В целом понимание Булгаковым искусства находится под сильным влиянием отцов Церкви, Вл. Соловьева и русских символистов начала века. В более поздних текстах ощущается и воздействие на его эстетику некоторых идей П. Флоренского, с которым он был дружен. В одной из ранних статей Булгаков высоко оценивал «религиозные картины» В. Васнецова, покрывающие стены собора св. Владимира в Киеве. В них он видел вершину творчества и самого художника, и всего европейского искусства пострафаэлевского времени. Шедевром новоевропейского искусства он считал «Сикстинскую Мадонну» Рафаэля, усматривая в ней «идеальное выражение недосягаемой высоты и святости» и почитая ее как «истинную икону» (143)[903]
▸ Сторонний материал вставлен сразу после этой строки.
Lemma scan_target_pages sb required success tmp path :
  hoare sb (Sandbox.scan_target required success tmp path)
    (λ o sb' t, sb' = sb ∧ target_pages success tmp o t).
Proof.
  xwp.
  all: split; [done|]; intros flag tmp' Heq; try discriminate Heq.
  all: injection Heq as <- <-; unfold held_page; simpl.
  all: split_and!; try done; try (by eexists).
Qed.

Lemma opened_app t1 t2 : opened (t1 ++ t2) = opened t1 ++ opened t2.
Proof. apply omap_app. Qed.
Lemma closed_app t1 t2 : closed (t1 ++ t2) = closed t1 ++ closed t2.
Proof. apply omap_app. Qed.
Lemma alerts_app t1 t2 : alerts (t1 ++ t2) = alerts t1 ++ alerts t2.
Proof. apply omap_app. Qed.

Lemma held_page_app tmp t1 t2 :
  held_page (held_page tmp t1) t2 = held_page tmp (t1 ++ t2).
Proof.
  unfold held_page. rewrite opened_app.
  destruct (opened t2) as [|q l] eqn:H2 using rev_ind.
  - by rewrite app_nil_r.
  - by rewrite app_assoc, !last_snoc.
Qed.

Lemma scan_loop_pages sb required success tmp paths :
  hoare sb (Sandbox.scan_loop required success tmp paths)
    (λ o sb' t, sb' = sb ∧ loop_pages success tmp o t).
Proof.
  revert success tmp. induction paths as [|path rest IH]; intros success tmp.
  - apply hoare_ret. split; [done|]. intros flag tmp' Heq.
    injection Heq as <- <-. by split_and!.
  - cbn [Sandbox.scan_loop].
    eapply hoare_bind; [apply scan_target_pages| |].
    + intros [flag1 tmp1] sb1 t1 [-> H1].
      destruct (H1 _ _ eq_refl) as (Ho & Ha & Hc & Ht & _).
      eapply hoare_conseq; [apply IH|].
      intros o sb' t2 [-> H2]. split; [done|].
      intros flag tmp' Heq. destruct (H2 _ _ Heq) as (Ho2 & Hc2 & Ht2).
      simpl in *.
      rewrite opened_app, alerts_app, closed_app, !length_app, Hc, Hc2.
      split_and!; try lia; try reflexivity.
      subst tmp' tmp1. apply held_page_app.
    + intros e sb1 t1 [-> _]. split; [done|]. by intros flag tmp' Heq.
Qed.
. В росписях Васнецова Булгаков ощущал ту же «силу и искренность религиозного настроения», что и в знаменитой Мадонне Рафаэля. «Гений религиозного чувства, а не рисовальщик создал Сикстинскую Мадонну, и гений религиозного чувства, а не художественная техника делает Васнецова мастером, которому мы теперь удивляемся». Искусство, убежден русский мыслитель, — это откровение, в нем сразу интуитивно делается понятным то, к чему философия приходит долгим и трудным путем мышления. В этом плане и в картинах Васнецова, и в Мадонне он видит «религиозно-метафизическую систему в красках» (143). «Сикстинская Мадонна есть такой же акт богопознания, как метафизическая система Гегеля, и картины Васнецова так же научают понимать и видеть Бога, как, например, «Чтения о богочеловечестве» Владимира Соловьева». В богопознании Булгаков видит высшую цель и человеческой мысли, и искусства и убежден, что росписи Васнецова прекрасно отвечают этой цели (144).Особенно импонирует в них Булгакову их психологизм, отразивший не просто идеальную религиозную идею, но и религиозную страсть современной души, бьющуюся в муках последних исканий мятущегося века, прошедшего «через горнило сомнений». Поэтому мы не видим безмятежного спокойствия на лицах главных персонажей росписей. «Грустью полно выражение лица Богородицы, безграничная скорбь во всей фигуре Бога-Отца, застывшее страдание на устах его Сына, напряженная до страдания мысль в глазах Бога-Слова, священный ужас светится в колючих взорах ангелов, мрачная неумолимость — в глазах ангела суда» (144). Если мы вспомним высокую оценку многими византийскими отцами (в частности, представителями VII Вселенского собора) психологической религиозной живописи своего времени, на которую «нельзя смотреть без слез умиления»[904]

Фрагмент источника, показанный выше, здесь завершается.